Investment Objectives & Advice

The Story of a Middle Class Investor – Part 1(Learning from our Parents)

In India, I have always heard that the rich people are growing richer and the poor are getting poorer. When I grew up and started to understand how our society and system works, I realized that what I heard is true. But as most of the Indian middle class people, I have not stopped there and started experimenting with this reality to understand why that is the case? I found some reasons and trying to share with you people to make it more clear and take one second opinion to check if I am true. (Most of Indians do not take second opinion 🙂 )

Let us start with one story, story of my dad, he had worked since his childhood may be from the age of 13-14yrs. What did he learn from working so early in life? I think the common motto of our society, which was reinforced on everyone that working-hard will make you earn good money. He learned that very well, he started from scratch and created one line of business but as the business have their cycles during downturns he failed because of lack of cash-flow and have to change his line of business to start from scratch all over again. He was a good money saver, but as all middle people say it is almost a cardinal sin to withdraw money from your deposits for cost of living, so he always just kept on depositing. He bought number of insurance policies offering protection to his family and receiving maturity/seasonal benefits in case of survival. The second option he chose was Post-office, where money was safe and you can do fixed deposits as well as recurring deposits buy Kisan Vikas Patra or NSCs (National Stock Certificates). The third option he got stuck to was fixed deposits with banks. He saved lot of money in FDs. He also tried in the era of defaulting financial institutions like Golden Forest, Swarnabhumi and other private institutes in hope of better fixed returns, but end up losing his hard earned money.

As the time passed, his money grew but his expenses multiplied faster and grown bigger than savings. He bought house but have to shell out more than he would have imagined, the education for his sons became expensive that ever thought by him. In the last, he end up being without money for his retirement. What went wrong? He did everything right as it was taught in old school of thought, work hard save money and don’t overspend. Let’s try to list out all the reasons and how to avoid it:

  1. All of us spend a great deal of time while switching Jobs/changing business, why? Because our expenses run on our salary/profits and we have to make sure we earn more than that. But as my dad most of us do not think about our future incomes and expenses, which will primarily be generated by our present investments. We neither spend time on learning the art of investing nor spend time on selecting the right avenue of investments. We think about our new job which we might stay just for 1 yr at least a month but we never spend time on our investments which will fund our retired life of 25-35yrs as per requirement.
  2. Understanding the effect of inflation, when my dad planned for us the cost of graduation was INR 10,000 in the most famous institute but when we graduated even INR 3,50,000 was the bare minimum to do proper graduation. In 20-25 yrs it grew by 35 times. The cost of education grew at a CAGR of 15% did he plan for it? I think not because no one ever explained him the time value of money.
  3. Selecting the right investment instrument to gain the maximum, He bought many insurance policies thinking it will meet his future expenses but never realized that the return of any traditional insurance policy (Endowment plans) never been more than 6-8% and it can be as low as 3.5% per year. Like most of us, he never realized insurance is not an investment option it is a risk cover.
  4. He went to barber to ask does he need a shave. As barber will make money he will always suggest yes. Same is the case of financial service segment, you meet any insurance agent/post-office agent or bank clerk and ask is this the right product for you? They will always say yes. But you should always take a second opinion analyze the product if it suits your requirement and the take a decision.
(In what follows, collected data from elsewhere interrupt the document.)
(** ** Instructions *)

(** [instruction->as.<member>] *)
Definition as_constant (x : CogIrInstruction) : CogIrConstId :=
  match insn_as x with AsConstant c => c | _ => COG_IR_ID_INVALID end.
Definition as_function_ref (x : CogIrInstruction) : CogIrFunctionId :=
  match insn_as x with AsFunctionRef f => f | _ => COG_IR_ID_INVALID end.
Definition as_local_addr (x : CogIrInstruction) : CogIrSlotId :=
  match insn_as x with AsLocalAddr s => s | _ => COG_IR_ID_INVALID end.
Definition as_global_addr (x : CogIrInstruction) : CogIrGlobalId :=
  match insn_as x with AsGlobalAddr g => g | _ => COG_IR_ID_INVALID end.
Definition as_field_addr (x : CogIrInstruction) : CogIrValueId * N :=
  match insn_as x with AsFieldAddr b i => (b, i) | _ => (COG_IR_ID_INVALID, COG_IR_ID_INVALID) end.
Definition as_index_addr (x : CogIrInstruction) : CogIrValueId * CogIrValueId :=
  match insn_as x with AsIndexAddr b i => (b, i) | _ => (COG_IR_ID_INVALID, COG_IR_ID_INVALID) end.
Definition as_load (x : CogIrInstruction) : CogIrValueId * bool :=
  match insn_as x with AsLoad a v => (a, v) | _ => (COG_IR_ID_INVALID, false) end.
Definition as_store (x : CogIrInstruction) : CogIrValueId * CogIrValueId * bool :=
  match insn_as x with
  | AsStore a v vol => (a, v, vol)
  | _ => (COG_IR_ID_INVALID, COG_IR_ID_INVALID, false)
  end.
Definition as_binary (x : CogIrInstruction) : CogIrValueId * CogIrValueId :=
  match insn_as x with AsBinary l r => (l, r) | _ => (COG_IR_ID_INVALID, COG_IR_ID_INVALID) end.
Definition as_unary (x : CogIrInstruction) : CogIrValueId :=
  match insn_as x with AsUnary v => v | _ => COG_IR_ID_INVALID end.
Definition as_conversion (x : CogIrInstruction) : CogIrValueId * CogIrTypeId :=
  match insn_as x with
  | AsConversion v t => (v, t)
  | _ => (COG_IR_ID_INVALID, COG_IR_ID_INVALID)
  end.
Definition as_type_query (x : CogIrInstruction) : CogIrTypeId :=
  match insn_as x with AsTypeQuery t => t | _ => COG_IR_ID_INVALID end.
Definition as_extract (x : CogIrInstruction) : CogIrValueId * N :=
  match insn_as x with AsExtract a i => (a, i) | _ => (COG_IR_ID_INVALID, COG_IR_ID_INVALID) end.
Definition as_aggregate (x : CogIrInstruction) : list CogIrValueId :=
  match insn_as x with AsAggregate vs => vs | _ => [] end.
Definition as_asm (x : CogIrInstruction) : string * list (string * CogIrValueId) :=
  match insn_as x with AsAsm _ out ins _ => (out, ins) | _ => (""%string, []) end.
Definition as_call (x : CogIrInstruction) : CogIrValueId * list CogIrValueId :=
  match insn_as x with AsCall c args => (c, args) | _ => (COG_IR_ID_INVALID, []) end.

(** The member of [as] the type of a value or identifier has. *)
Definition type_as_of (m : CogIrModule) (id : CogIrTypeId) : option TypeAs :=
  t ← cog_ir_get_type m id; Some (type_as t).

Section VerifyInstruction.
Context (m : CogIrModule) (f : CogIrFunction) (block : CogIrBlockId) (ord : nat)
  (x : CogIrInstruction).

Local Abbreviation rtype := (insn_result_type x).
Local Abbreviation span := (insn_span x).
Local Abbreviation opname := (ArgS (cog_ir_op_name (op x))).

(** The type of an operand, and its kind and contents. *)
Definition operand_type (v : CogIrValueId) : option CogIrTypeId := type_of_value f v.
Definition operand_as (v : CogIrValueId) : option TypeAs :=
  t ← operand_type v; type_as_of m t.

(** [REQUIRE_VALUE] *)
Definition REQUIRE_VALUE (v : CogIrValueId) (label : string) : report :=
  error_if (negb (value_available f block (N.of_nat ord) v)) span
    "%s operand of %s in block %u is not available" [ArgS label; opname; ArgN block].

Definition require_binary : report :=
  REQUIRE_VALUE (fst (as_binary x)) "left" &&& REQUIRE_VALUE (snd (as_binary x)) "right".

(** Both operands exist and have the same type. *)
Definition same_operand_types : bool :=
  match operand_type (fst (as_binary x)), operand_type (snd (as_binary x)) with
  | Some l, Some r => (l =? r)%N
  | _, _ => false
  end.

(** The left operand exists and has the result type. *)
Definition operand_is_result (v : CogIrValueId) : bool :=
  bool_decide (operand_type v = Some rtype).

Definition is_kind (v : CogIrValueId) (k : CogIrTypeKind) : bool :=
  match operand_type v with Some t => type_has_kind m t k | None => false end.

Definition result_is_bool : bool := type_has_kind m rtype COG_IR_TYPE_BOOL.

Definition verify_result : report :=
  error_if (negb (valid_span m span)) source_span_invalid
    "instruction %zu in block %u has invalid source span" [num ord; ArgN block]
  &&& (if (rtype =? COG_IR_ID_INVALID)%N then
         error_if (negb (insn_result x =? COG_IR_ID_INVALID)%N) span
           "void instruction %zu in block %u has a result value" [num ord; ArgN block]
         &&& error_if (result_is_discarded x) span
           "void instruction %zu in block %u cannot discard a result" [num ord; ArgN block]
       else
         error_if (negb match cog_ir_get_value f (insn_result x) with
                        | Some r => (value_type r =? rtype)%N
                                    && bool_decide (value_kind r = COG_IR_VALUE_INSTRUCTION)
                                    && (value_block r =? block)%N
                                    && (ordinal r =? N.of_nat ord)%N
                        | None => false
                        end) span
           "instruction %zu in block %u has inconsistent result metadata"
           [num ord; ArgN block]).
Lemma verify_shift_sound :
  shift_op (op x) = true -> fst (verify_shift m f block ord x) = true -> wt.
Proof.
  unfold verify_shift, require_binary. intros Ho H. check_facts.
  destruct (operand_as m f (fst (as_binary x))) as [[]|] eqn:Hl; try done.
  destruct (is_kind m f _ _ && _) eqn:Hk; [|done]. typing_facts.
  eapply well_typed_2; [apply binary_operands; by rewrite Ho, orb_true_r | done.. |].
  eapply rule_shift; [done.. | |]; intros He.
  - apply negb_false_iff. by apply (guard_false (op x = COG_IR_OP_SHR_SIGNED_CHECKED_COUNT)).
  - by apply (guard_false (op x = COG_IR_OP_SHR_UNSIGNED_CHECKED_COUNT)).
Qed.

Lemma unary_operands : integer_unary_op (op x) = true -> operands x = [as_unary x].
Proof. unfold operands. by destruct (op x). Qed.

Lemma verify_integer_unary_sound :
  integer_unary_op (op x) = true -> fst (verify_integer_unary m f block ord x) = true -> wt.
Proof.
  unfold verify_integer_unary. intros Ho H. typing_facts.
  eapply well_typed_1; [by apply unary_operands | done.. |]. by eapply rule_integer_unary.
Qed.

Lemma verify_float_binary_sound :
  float_binary_op (op x) = true -> fst (verify_float_binary m f block ord x) = true -> wt.
Proof.
  unfold verify_float_binary, require_binary. intros Ho H. typing_facts.
  eapply well_typed_2; [apply binary_operands; by rewrite Ho, !orb_true_r | done.. |].
  by eapply rule_float_binary.
Qed.

Lemma verify_fneg_sound :
  op x = COG_IR_OP_FNEG -> fst (verify_fneg m f block ord x) = true -> wt.
Proof.
  unfold verify_fneg. intros Ho H. typing_facts.
  eapply well_typed_1; [unfold operands; by rewrite Ho | done.. |]. by eapply rule_fneg.
Qed.
Inductive step (m : CogIrModule) (f : CogIrFunction) (ft : CogIrFunctionType)
    : state -> state -> Prop :=
| step_instruction b i G blk x ts :
    cog_ir_get_block f b = Some blk -> items (instructions blk) !! i = Some x ->
    held G (operands x) ts -> op_rule m f x ts (insn_result_type x) ->
    step m f ft (Executing b i G) (Executing b (S i) (bind_result x G))
| step_br b G blk e :
    cog_ir_get_block f b = Some blk -> term_as (terminator blk) = TermBr e ->
    step m f ft (Executing b (length (items (instructions blk))) G) (Jumping e G)
| step_cond_br b G blk c t e1 e2 e :
    cog_ir_get_block f b = Some blk -> term_as (terminator blk) = TermCondBr c e1 e2 ->
    G !! c = Some t -> type_as_of m t = Some AsBool -> e = e1 \/ e = e2 ->
    step m f ft (Executing b (length (items (instructions blk))) G) (Jumping e G)
| step_switch b G blk v t a cases default e :
    cog_ir_get_block f b = Some blk -> term_as (terminator blk) = TermSwitch v cases default ->
    G !! v = Some t -> type_as_of m t = Some a -> switchable a = true ->
    Forall (key_of_type m t) (elements cases) ->
    e ∈ default :: (case_edge <$> elements cases) ->
    step m f ft (Executing b (length (items (instructions blk))) G) (Jumping e G)
| step_ret_void b G blk :
    cog_ir_get_block f b = Some blk -> term_as (terminator blk) = TermRet None ->
    type_as_of m (result_type ft) = Some AsVoid ->
    step m f ft (Executing b (length (items (instructions blk))) G) (Finished None)
| step_ret b G blk v a :
    cog_ir_get_block f b = Some blk -> term_as (terminator blk) = TermRet (Some v) ->
    type_as_of m (result_type ft) = Some a -> a <> AsVoid -> G !! v = Some (result_type ft) ->
    step m f ft (Executing b (length (items (instructions blk))) G)
      (Finished (Some (result_type ft)))
| step_trap b G blk r :
    cog_ir_get_block f b = Some blk -> term_as (terminator blk) = TermTrap r ->
    step m f ft (Executing b (length (items (instructions blk))) G) (Trapping r)
| step_unreachable b G blk :
    cog_ir_get_block f b = Some blk -> term_as (terminator blk) = TermUnreachable ->
    step m f ft (Executing b (length (items (instructions blk))) G) Lost
| step_jump e G blk :
    cog_ir_get_block f (target e) = Some blk ->
    held G (arguments e) (param_type <$> items (block_parameters blk)) ->
    step m f ft (Jumping e G)
      (Executing (target e) 0
         (block_env blk (param_type <$> items (block_parameters blk)) ∪ params_env f ft)).

(** A call: the function's parameters and nothing else. *)
Definition initial (f : CogIrFunction) (ft : CogIrFunctionType) : state :=
  Executing (entry_block f) 0 (params_env f ft).

(** ** Safety of one function *)

Section Function.
Context (m : CogIrModule) (f : CogIrFunction) (ft : CogIrFunctionType).
Hypothesis Hfn : fn_ok (types m) f.
Hypothesis Htype : type_as_of m (function_type f) = Some (AsFunction ft).
Hypothesis Hver : fst (verify_definition m f ft) = true.

Lemma get_block_items b blk :
  cog_ir_get_block f b = Some blk <-> items (blocks f) !! N.to_nat b = Some blk.
Proof. unfold cog_ir_get_block. rewrite table_get_ok; [done | apply (fn_tables _ _ Hfn)]. Qed.

Lemma get_value_items v u :
  cog_ir_get_value f v = Some u <-> items (values f) !! N.to_nat v = Some u.
Proof. unfold cog_ir_get_value. rewrite table_get_ok; [done | apply (fn_tables _ _ Hfn)]. Qed.

Lemma verified_block b blk :
  cog_ir_get_block f b = Some blk -> fst (verify_block m f ft (N.to_nat b) blk) = true.
Proof.
  intros Hb%get_block_items. unfold verify_definition in Hver.
  rewrite !fst_and_then, !fst_check_all in Hver. naive_solver.
Qed.

Lemma block_id_of b blk : cog_ir_get_block f b = Some blk -> block_id blk = b.
Proof.
  intros Hb%get_block_items. destruct (fn_blocks _ _ Hfn _ _ Hb) as [-> _]. apply N2Nat.id.
Qed.

Lemma verified_instruction b blk i x :
  cog_ir_get_block f b = Some blk -> items (instructions blk) !! i = Some x ->
  well_typed m f b i x /\ result_recorded f b i x.
Proof.
  intros Hb Hx. pose proof (verified_block _ _ Hb) as Hv. unfold verify_block in Hv.
  rewrite !fst_and_then, !fst_check_all in Hv. destruct Hv as [[[_ _] Hi] _].
  specialize (Hi i x Hx). rewrite (block_id_of _ _ Hb) in Hi.
  by apply verify_instruction_sound in Hi.
Qed.

(** *** Environments *)

(** Everything available before instruction [i] of block [b] is there. *)
Definition env_ok (b : CogIrBlockId) (i : nat) (G : env) : Prop :=
  forall v t, value_available f b (N.of_nat i) v = true -> type_of_value f v = Some t ->
    G !! v = Some t.

Lemma type_of_value_items v t :
  type_of_value f v = Some t
  <-> exists u, items (values f) !! N.to_nat v = Some u /\ value_type u = t.
Proof.
  unfold type_of_value. destruct (cog_ir_get_value f v) as [u|] eqn:Hu; simpl.
  - apply get_value_items in Hu. naive_solver.
  - split; [done|]. intros (u & Hu' & _). apply get_value_items in Hu'. congruence.
Qed.

Lemma held_operands b i G vs ts :
  env_ok b i G -> Forall (fun v => value_available f b (N.of_nat i) v = true) vs ->
  Forall2 (fun v t => type_of_value f v = Some t) vs ts -> held G vs ts.
Proof.
  intros HG Hav Hts. unfold held. induction Hts; [constructor|].
  apply Forall_cons in Hav. destruct Hav. constructor; [by apply HG | by apply IHHts].
Qed.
How should we avoid these issues/fallacies? I think I explained it already in the above pointers but lets summarize it once more for our benefits:

  • Educate ourselves about the financial products, spend some time reading financial articles, magazines, blogs to understand them
  • Plan your major expenses accordingly keeping inflation and its effect in mind
  • Select the right instruments to give better returns and enable you to meet your expenses
  • Always take a second unbiased opinion on your investment decisions to double check any errors you might be committing

All these steps will not able to help you in managing your finances well but also it will enable you to meet some of your dreams. In next blog we will try to see identify the pitfalls of Modern arena, till then read more and educate yourself.

10 thoughts on “The Story of a Middle Class Investor – Part 1(Learning from our Parents)”

  1. Hi Ramji,

    Good article. i would just like to add a little point. One should not just focus on financial investments alone, but also, one a regular basis, invest in enhancing ones’ professional skills/trainigs/certifications, etc. because it is another avenue which will benefit in the long run – This is particularly useful in terms of differenciating oneself from the others, given the competitiveness that exists on the modern day workplace.

    Brendan

    1. Hi Brendan,

      Nice suggestion and i had mentioned the same as first point in educating oneself to manage your own money. As i feel, we are more busy in our daily schedules that we forget about our tomorrow. But i agree and insist that everyone should spend atleast 1hr a week to learn something about their own finances.